Simon shuddered and looked away. A sight like that could make you believe in the Obeahman. Empty sockets would have been better.
The stone had also partially blocked the mouth of the entrance. The opening that remained might admit a child but never an adult, especially one of Simon's girth.
Which meant the stone had to be moved. And since the local labor pool consisted of himself and one curious green sea turtle, that meant it was up to him.
After a thorough inspection, he found a spot where he could wedge himself between the rock and the rift wall. It meant disturbing some sponges and dislodging some of the smaller clinging sea life, something Simon loathed doing. The Caribbean reefs took enough abuse without his adding to it.
But he had no choice.
With knees bent almost to his chest, his flippers against the rock and his back against the wall, he took a deep breath and kicked out with everything he had. After half a minute of straining, he felt the rock move. Heartened, he found a little extra strength and increased his effort.
Slowly, moving a fraction of an inch at a time, the rock began to tilt away from him. Simon squeezed shut his eyes and, shouting into his regulator's mouthpiece, pushed even harder.
And then he stopped, gasping as a crushing weight slammed against his chest. He opened his eyes and wouldn't have been surprised to find that the rock had fallen back on him, pinning him to the wall. But no, the rock was falling away, tumbling end over end in slow motion toward the floor of the rift. The pain was coming from his heart. He could feel that battered old pump pounding out an irregular beat, thudding in his ears as his vision wavered.
He slowed his lungs, taking deep, measured breaths, hoping his heart would follow suit, and cursing himself for being so careless as to have left behind his backup nitros, the fast-acting sublingual tablets for when his angina broke through the extended-release pills.
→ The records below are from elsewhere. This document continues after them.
(* ===== verification/RadixInsert.v ===== *)
(** [insert]: the missing suffix of a key is added below its longest cached
    prefix, and nothing else changes in what is cached. *)
From S2P Require Import Prelude RadixKey TreeNode EvictPolicy RadixCache RadixInv RadixSplit RadixLeaf.
From S2P Require Import RadixSpec RadixOps RadixMatch.
From stdpp Require Import options.

(** ** What is cached after a leaf is added *)

(** [us'] extends [us] (whose slots are [vs]) along [us2] (with slots [vs2]). *)
Definition extends (ps : nat) (us us2 : list tunit) (vs vs2 : list Z)
    (us' : list tunit) (vs' : list Z) : Prop :=
  ∃ j, 0 < j ≤ length us2 ∧ (length us + j) `mod` ps = 0
    ∧ us' = us ++ take j us2 ∧ vs' = vs ++ take j vs2.

Lemma cached_insert ps G m p gp us2 vs2 us vs :
  G !! m = None → G !! p = Some gp → length (g_vals gp) = length (g_path gp) →
  cached ps (<[m := MkG (g_path gp ++ us2) (g_vals gp ++ vs2)]> G) us vs ↔
  cached ps G us vs ∨ extends ps (g_path gp) us2 (g_vals gp) vs2 us vs.
Proof.
  intros Hm Hp Hlen. split.
  - intros (n & g & k & Hn & Hk & Hal & -> & ->). rewrite lookup_insert in Hn.
    case_decide as E; [|left; exists n, g, k; done].
    simplify_eq/=. rewrite length_app in Hk.
    destruct (decide (k ≤ length (g_path gp))) as [Hle|Hgt].
    + left. exists p, gp, k. rewrite !take_app_le by lia. split_and!; [done|lia|lia|done..].
    + right. exists (k - length (g_path gp)). rewrite <-Nat.le_add_sub by lia.
      split_and!; [lia..|done| |].
      * rewrite <-take_app_add. f_equal. lia.
      * rewrite <-take_app_add. f_equal. lia.
  - intros [(n & g & k & Hn & ?)|(j & Hj & Hal & -> & ->)].
    + exists n, g, k. rewrite lookup_insert_ne by congruence. done.
    + exists m, (MkG (g_path gp ++ us2) (g_vals gp ++ vs2)), (length (g_path gp) + j).
      rewrite lookup_insert_eq. simpl. rewrite length_app, take_app_add.
      rewrite <-Hlen, take_app_add. split_and!; [done|lia|lia|by rewrite Hlen|done|done].
Qed.

(** The whole of [us ++ us2] is now the longest match for itself. *)
Lemma longest_full ps G us vs :
  length vs = length us → us = [] ∨ cached ps G us vs → longest_match ps G us vs.
Proof.
  intros Hlen Hc. constructor; [lia| |intros; lia].
  destruct Hc as [->|Hc]; [left; by apply nil_length_inv|right].
  by rewrite take_ge by lia.
Qed.

Section insert.
Context `{Env} {A : Type} `{KVAllocator A}.
Implicit Types (c : RadixCache A) (G : gmap nat gnode) (L : nat → Z).

(** Where the walk of [_insert_helper] along [us] (with slots [VAL]) ends. *)
Definition insert_walk c G L (us : list tunit) (VAL : list Z)
    (r : nat * nat * RadixKey * ckey * list Z) (c' : RadixCache A) : Prop :=
  let '(total, node, key, ck, val) := r in
  ∃ G' g nx, Inv (view c') G' L ∧ refines G G' ∧ frame c c'
    ∧ (∀ i, slot_count (view c') G' i = slot_count (view c) G i)
    ∧ G' !! node = Some g ∧ nodes c' !! node = Some nx
    ∧ g_path g ++ titer key = us ∧ total = length (g_path g) ∧ val = drop total VAL
    ∧ tree_key c' key
    ∧ (0 < key_len key → child_key key (page_size (cfg c')) = Ok ck ∧ children nx !! ck = None).

Lemma insert_walk_mono c1 c2 G1 G2 L us VAL r c' :
  frame c1 c2 → refines G1 G2 →
  (∀ i, slot_count (view c2) G2 i = slot_count (view c1) G1 i) →
  insert_walk c2 G2 L us VAL r c' → insert_walk c1 G1 L us VAL r c'.
Proof.
  destruct r as [[[[total node] key] ck] val].
  intros Hf Hr Hs (G' & g & nx & ? & ? & ? & Hs' & ?). exists G', g, nx.
  split_and!; [done|by etrans|by etrans|intros i; by rewrite Hs', Hs|naive_solver..].
Qed.

(** Raising the priority and the hit count of a node. *)
Lemma wp_bump c n x prio chunked (Q : nat → RadixCache A → Prop) :
  nodes c !! n = Some x →
  (∀ c', view c' = view c → frame c c' → Q n c') →
  wp (_ ← upd_node n (set_priority (λ p, Z.max p prio));
      _ ← inc_hit_count n chunked; mret n) Q c.
Proof.
  intros Hx HQ. wp_step. eapply wp_touch; [done|done|]. intros c1 Hv1 Hf1 Hx1.
  wp_step. unfold inc_hit_count. destruct chunked; [wp_steps; auto|].
  eapply wp_touch; [done|done|]. intros c2 Hv2 Hf2 _. wp_step. apply HQ; [congruence|by etrans].
Qed.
As he prayed for the pain to ease, proving this wasn't the Big One, motion to his left caught his eye.
Abdul, free of the entrapping rock, was pulling away from the wall and gliding toward Simon. His face came closer, his dead wide eyes staring into Simon's as if to say,Join me...Join me ....
With his face close enough to kiss, Abdul turned away. His bloated body began a slow ascent, belly first, arms and legs dangling behind, returning at last to the world of air and light it had departed.
Just as slowly, the crushing weight lifted from Simon's chest. His heart slowed. Just angina. A bad attack, but the 40 percent oxygen in his tanks had helped.
He pushed away from the wall and stared at the now wide-open passage into the cavern. No way. Not today. He didn't have the strength. He'd make up an excuse for Frikkie, tell him about the stone, tell him he'd used up too much daylight moving it, tell him he'd finish the job tomorrow under the high morning sun, tell him anything except the truth about his heart.
Not that his health would prompt Frik even to consider calling off the dive.A shark bit off your left leg? So? The right one still works. Get back down there and find me that fifth piece!
No, it was no one else's business.
Tomorrow. Tomorrow he'd find Frik's damn doodad with no problems, no complications.
Right now what he needed was a drink.
Weak, tired, and perhaps even a little depressed, Simon shot a bolus of air into his vest and began a controlled ascent.